Lines containing the word "eapply" are the ones to copy from the records below.
##### Data for review
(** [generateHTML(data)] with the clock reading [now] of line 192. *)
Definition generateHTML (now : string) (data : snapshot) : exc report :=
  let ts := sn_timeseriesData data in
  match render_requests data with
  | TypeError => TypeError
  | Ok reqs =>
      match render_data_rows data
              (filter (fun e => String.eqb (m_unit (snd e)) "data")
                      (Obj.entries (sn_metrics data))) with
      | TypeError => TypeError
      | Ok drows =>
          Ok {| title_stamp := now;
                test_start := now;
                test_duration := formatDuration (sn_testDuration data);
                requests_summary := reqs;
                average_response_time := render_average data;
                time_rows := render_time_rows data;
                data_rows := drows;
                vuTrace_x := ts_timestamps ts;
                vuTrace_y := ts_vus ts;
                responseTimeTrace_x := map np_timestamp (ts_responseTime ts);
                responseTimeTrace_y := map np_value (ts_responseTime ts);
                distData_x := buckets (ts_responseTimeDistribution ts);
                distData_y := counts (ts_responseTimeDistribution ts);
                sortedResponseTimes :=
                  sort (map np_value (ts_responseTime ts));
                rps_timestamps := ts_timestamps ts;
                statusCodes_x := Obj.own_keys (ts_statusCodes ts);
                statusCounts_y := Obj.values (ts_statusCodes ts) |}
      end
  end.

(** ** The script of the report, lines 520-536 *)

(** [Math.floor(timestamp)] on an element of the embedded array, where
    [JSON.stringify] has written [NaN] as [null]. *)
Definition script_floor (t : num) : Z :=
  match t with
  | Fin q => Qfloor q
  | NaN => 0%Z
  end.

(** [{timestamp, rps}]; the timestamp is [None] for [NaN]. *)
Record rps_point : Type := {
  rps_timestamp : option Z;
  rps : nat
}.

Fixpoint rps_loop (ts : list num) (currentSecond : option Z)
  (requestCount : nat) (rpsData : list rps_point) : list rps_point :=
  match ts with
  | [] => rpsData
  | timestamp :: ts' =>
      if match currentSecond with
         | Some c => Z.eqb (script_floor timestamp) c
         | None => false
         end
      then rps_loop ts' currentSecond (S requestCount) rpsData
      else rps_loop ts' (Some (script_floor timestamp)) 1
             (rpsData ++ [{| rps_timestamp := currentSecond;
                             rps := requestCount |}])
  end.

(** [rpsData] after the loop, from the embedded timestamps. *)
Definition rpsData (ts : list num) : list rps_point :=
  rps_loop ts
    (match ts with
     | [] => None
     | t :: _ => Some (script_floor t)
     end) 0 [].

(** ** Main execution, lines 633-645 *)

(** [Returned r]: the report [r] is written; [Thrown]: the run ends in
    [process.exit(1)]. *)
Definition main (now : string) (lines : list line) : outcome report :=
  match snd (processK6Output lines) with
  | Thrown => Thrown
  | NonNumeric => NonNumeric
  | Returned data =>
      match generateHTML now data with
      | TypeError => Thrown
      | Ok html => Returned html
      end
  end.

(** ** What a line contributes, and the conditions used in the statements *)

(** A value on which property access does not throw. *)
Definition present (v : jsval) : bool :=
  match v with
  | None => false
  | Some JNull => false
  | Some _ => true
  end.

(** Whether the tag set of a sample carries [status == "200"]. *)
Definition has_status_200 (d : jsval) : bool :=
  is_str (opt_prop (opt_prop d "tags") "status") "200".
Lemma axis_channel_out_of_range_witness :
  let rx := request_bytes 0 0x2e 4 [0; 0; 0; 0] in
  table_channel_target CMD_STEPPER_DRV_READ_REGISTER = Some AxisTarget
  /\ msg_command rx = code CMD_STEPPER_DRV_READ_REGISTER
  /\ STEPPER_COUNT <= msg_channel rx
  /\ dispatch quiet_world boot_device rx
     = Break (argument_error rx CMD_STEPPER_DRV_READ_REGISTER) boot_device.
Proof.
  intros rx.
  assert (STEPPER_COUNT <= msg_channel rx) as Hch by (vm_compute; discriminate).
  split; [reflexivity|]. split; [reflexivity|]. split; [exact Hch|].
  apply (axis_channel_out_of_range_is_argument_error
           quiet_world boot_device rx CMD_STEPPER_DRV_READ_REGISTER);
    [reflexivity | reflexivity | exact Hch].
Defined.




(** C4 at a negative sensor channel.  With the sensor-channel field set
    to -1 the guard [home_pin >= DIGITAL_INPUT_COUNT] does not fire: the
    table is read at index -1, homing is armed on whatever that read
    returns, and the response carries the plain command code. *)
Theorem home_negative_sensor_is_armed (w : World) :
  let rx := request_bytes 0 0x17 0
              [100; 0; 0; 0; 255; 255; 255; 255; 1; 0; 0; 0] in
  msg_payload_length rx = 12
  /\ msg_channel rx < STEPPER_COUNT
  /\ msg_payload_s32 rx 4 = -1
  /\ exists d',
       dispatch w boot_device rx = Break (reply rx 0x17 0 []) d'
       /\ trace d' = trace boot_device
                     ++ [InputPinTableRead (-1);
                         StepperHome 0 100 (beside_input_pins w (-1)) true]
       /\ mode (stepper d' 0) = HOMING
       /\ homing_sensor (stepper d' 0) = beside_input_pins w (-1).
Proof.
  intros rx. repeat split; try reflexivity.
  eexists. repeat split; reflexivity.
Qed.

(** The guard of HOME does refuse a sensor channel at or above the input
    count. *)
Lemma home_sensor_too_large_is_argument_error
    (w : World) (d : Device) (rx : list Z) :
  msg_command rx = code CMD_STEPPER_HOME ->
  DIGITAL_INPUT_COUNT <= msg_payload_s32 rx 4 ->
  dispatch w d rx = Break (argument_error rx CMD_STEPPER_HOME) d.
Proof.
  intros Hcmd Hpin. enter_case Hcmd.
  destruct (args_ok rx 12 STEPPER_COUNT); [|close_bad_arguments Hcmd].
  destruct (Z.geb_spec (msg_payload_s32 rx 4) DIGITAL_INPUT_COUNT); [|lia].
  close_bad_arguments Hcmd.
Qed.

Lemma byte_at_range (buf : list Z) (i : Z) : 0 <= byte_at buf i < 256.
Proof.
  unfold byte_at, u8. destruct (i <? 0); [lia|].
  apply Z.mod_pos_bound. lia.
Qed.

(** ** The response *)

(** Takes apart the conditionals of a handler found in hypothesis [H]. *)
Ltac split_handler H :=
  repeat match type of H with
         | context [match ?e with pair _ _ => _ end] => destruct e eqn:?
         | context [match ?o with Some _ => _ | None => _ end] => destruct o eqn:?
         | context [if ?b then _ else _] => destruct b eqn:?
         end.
##########
##### Data for review
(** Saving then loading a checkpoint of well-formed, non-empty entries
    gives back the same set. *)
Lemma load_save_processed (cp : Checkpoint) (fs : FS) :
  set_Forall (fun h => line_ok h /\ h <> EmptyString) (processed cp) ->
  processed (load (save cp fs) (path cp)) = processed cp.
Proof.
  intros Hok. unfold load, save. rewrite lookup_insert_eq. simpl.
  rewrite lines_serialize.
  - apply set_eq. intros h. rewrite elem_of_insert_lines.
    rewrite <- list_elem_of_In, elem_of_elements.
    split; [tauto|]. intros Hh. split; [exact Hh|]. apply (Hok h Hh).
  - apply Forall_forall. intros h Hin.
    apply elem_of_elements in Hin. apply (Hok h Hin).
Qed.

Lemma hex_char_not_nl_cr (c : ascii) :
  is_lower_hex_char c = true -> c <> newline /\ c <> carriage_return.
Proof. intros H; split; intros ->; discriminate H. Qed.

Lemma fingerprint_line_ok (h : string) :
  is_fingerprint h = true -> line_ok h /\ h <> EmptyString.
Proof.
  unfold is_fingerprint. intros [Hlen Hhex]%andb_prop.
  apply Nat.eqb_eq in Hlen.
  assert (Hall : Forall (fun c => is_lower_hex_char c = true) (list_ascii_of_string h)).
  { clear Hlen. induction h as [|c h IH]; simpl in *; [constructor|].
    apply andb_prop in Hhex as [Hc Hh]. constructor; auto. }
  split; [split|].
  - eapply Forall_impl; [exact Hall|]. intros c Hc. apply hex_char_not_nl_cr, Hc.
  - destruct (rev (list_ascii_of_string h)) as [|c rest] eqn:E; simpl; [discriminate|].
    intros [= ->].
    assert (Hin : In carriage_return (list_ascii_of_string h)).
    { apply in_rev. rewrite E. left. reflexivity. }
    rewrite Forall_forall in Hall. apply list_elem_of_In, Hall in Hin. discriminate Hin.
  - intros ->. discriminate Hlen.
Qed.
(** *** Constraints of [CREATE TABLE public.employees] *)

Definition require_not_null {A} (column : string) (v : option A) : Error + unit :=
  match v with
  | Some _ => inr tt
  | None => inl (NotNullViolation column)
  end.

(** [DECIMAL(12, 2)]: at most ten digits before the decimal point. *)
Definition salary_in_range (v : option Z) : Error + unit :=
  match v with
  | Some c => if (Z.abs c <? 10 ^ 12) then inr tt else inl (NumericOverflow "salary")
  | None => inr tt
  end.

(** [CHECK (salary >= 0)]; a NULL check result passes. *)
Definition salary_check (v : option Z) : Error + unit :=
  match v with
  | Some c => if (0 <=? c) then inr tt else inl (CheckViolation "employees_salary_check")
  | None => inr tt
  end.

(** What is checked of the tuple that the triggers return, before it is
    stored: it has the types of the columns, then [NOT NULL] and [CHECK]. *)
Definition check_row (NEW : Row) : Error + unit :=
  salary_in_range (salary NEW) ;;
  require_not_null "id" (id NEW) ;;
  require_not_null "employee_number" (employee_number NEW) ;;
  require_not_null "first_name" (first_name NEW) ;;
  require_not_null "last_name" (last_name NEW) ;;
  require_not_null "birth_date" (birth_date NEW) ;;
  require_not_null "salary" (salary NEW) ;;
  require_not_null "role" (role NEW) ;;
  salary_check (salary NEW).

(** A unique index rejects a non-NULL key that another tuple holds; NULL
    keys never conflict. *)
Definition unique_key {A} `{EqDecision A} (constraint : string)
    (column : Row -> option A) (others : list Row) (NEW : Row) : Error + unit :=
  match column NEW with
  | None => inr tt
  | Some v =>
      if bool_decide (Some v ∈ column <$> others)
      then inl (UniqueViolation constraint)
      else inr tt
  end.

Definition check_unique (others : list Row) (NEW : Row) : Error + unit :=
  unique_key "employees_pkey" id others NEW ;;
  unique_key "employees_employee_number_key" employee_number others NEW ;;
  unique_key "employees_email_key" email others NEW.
##########
##### Data for review
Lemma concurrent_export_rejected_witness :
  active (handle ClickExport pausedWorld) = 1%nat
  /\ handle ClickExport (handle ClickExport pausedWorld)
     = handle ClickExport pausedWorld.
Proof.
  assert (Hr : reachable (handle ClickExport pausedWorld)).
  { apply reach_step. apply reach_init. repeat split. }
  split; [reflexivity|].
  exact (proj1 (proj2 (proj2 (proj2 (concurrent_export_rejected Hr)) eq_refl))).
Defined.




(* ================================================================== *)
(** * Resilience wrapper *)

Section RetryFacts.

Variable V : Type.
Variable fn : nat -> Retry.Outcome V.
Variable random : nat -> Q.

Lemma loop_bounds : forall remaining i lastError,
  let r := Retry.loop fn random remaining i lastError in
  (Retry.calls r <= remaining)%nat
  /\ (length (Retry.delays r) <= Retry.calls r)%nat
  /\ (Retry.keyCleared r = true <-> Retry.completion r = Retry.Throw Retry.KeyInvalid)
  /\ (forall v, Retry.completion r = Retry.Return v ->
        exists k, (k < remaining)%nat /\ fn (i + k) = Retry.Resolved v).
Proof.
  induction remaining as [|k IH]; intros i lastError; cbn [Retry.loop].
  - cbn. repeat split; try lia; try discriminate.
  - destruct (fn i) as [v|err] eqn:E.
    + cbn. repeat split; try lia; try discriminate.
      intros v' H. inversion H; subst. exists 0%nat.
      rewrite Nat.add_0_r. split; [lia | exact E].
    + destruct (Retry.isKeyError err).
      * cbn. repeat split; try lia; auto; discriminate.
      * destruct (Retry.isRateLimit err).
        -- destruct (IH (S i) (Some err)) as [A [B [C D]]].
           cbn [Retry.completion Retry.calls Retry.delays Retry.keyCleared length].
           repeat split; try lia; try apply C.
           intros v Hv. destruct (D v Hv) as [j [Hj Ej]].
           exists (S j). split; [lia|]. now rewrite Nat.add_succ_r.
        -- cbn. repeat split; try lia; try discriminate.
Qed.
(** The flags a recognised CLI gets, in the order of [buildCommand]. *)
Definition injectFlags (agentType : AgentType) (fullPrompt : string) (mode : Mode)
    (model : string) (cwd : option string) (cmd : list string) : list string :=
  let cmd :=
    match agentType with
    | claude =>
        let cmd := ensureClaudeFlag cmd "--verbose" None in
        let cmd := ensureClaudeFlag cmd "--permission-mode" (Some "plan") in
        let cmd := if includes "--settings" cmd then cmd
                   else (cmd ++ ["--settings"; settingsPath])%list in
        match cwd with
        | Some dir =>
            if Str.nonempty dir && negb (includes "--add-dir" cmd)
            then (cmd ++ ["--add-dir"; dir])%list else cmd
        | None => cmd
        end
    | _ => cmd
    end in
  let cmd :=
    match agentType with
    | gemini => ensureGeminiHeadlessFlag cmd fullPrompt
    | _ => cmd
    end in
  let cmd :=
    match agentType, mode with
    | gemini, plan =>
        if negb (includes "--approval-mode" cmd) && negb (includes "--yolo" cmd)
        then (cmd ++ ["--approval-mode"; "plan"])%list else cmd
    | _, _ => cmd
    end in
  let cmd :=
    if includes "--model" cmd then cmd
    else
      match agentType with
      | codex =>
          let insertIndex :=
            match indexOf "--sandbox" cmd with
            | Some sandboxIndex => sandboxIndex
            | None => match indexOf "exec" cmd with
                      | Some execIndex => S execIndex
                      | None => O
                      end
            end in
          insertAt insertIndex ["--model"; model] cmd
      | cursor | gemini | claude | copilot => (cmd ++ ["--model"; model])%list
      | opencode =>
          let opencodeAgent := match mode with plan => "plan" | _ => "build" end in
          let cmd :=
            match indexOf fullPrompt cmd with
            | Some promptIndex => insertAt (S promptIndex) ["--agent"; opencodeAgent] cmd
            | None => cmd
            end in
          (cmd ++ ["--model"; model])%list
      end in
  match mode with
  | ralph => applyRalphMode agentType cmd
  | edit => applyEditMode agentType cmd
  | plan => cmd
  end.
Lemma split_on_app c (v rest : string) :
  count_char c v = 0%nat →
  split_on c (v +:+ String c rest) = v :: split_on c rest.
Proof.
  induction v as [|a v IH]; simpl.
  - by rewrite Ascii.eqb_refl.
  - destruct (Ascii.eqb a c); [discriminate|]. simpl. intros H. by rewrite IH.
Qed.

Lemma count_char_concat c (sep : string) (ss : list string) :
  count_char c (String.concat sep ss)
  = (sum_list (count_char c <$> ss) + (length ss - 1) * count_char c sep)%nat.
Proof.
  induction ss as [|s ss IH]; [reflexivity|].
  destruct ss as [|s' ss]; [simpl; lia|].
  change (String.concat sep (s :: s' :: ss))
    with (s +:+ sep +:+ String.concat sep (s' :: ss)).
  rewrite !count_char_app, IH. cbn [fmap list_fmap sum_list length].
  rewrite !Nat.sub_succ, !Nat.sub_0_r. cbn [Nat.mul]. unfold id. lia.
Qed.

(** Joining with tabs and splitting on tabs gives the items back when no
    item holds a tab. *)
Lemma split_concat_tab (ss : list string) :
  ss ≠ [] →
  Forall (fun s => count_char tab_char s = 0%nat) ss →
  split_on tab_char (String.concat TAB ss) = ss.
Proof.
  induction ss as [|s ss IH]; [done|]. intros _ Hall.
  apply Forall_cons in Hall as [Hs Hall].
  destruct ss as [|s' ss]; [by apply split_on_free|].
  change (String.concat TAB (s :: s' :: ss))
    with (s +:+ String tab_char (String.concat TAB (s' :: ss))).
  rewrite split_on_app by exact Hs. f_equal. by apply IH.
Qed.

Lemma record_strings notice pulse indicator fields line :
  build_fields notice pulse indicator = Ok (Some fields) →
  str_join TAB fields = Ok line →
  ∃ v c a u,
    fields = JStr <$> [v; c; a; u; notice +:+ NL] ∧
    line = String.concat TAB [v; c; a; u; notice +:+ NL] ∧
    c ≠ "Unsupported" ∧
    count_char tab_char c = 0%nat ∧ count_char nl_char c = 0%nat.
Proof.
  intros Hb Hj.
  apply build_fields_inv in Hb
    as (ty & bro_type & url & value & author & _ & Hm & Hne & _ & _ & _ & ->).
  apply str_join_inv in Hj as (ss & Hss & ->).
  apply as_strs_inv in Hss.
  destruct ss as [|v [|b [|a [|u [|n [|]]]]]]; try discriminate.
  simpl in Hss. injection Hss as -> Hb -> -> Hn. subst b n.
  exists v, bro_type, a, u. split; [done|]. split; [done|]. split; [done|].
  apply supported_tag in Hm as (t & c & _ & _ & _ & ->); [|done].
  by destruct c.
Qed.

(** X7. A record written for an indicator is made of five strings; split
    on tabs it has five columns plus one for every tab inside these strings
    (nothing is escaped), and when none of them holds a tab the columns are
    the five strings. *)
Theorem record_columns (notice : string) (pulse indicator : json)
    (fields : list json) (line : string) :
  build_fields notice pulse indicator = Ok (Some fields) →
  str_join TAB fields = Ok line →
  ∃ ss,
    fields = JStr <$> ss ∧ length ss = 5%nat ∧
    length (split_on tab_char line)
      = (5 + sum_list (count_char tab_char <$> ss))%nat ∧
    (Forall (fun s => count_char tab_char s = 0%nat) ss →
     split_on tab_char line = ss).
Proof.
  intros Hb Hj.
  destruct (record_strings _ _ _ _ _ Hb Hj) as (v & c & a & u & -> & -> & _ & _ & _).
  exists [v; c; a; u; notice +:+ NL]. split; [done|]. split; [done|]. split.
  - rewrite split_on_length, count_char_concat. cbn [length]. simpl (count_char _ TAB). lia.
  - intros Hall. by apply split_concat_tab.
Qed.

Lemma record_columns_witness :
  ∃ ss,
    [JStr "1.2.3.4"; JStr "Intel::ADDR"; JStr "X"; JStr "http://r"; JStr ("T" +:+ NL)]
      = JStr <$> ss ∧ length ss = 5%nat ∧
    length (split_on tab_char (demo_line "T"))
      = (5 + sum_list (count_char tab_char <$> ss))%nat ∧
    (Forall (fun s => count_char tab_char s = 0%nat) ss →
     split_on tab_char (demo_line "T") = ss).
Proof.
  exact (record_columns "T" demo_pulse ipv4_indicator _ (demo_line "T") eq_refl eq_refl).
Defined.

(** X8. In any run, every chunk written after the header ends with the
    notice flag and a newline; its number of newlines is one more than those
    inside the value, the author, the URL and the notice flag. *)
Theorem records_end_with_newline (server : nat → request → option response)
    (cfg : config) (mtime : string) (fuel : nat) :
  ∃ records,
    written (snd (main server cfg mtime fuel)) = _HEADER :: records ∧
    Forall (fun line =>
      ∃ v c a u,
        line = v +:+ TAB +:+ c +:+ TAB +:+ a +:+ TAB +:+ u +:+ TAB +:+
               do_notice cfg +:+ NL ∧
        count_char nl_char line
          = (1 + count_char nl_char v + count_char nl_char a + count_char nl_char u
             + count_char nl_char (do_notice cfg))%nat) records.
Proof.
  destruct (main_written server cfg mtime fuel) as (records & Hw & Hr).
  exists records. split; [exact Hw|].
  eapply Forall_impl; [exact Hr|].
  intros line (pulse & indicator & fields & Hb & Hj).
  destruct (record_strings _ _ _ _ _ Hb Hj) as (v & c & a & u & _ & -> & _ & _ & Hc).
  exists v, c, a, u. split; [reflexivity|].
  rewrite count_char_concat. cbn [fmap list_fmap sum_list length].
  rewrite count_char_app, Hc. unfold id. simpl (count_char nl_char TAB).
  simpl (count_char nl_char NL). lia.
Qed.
##########
> **Solution to the problem**
  - eapply Forall_impl; [exact Hall|]. intros c Hc. apply hex_char_not_nl_cr, Hc.
  eapply Forall_impl; [exact Hr|].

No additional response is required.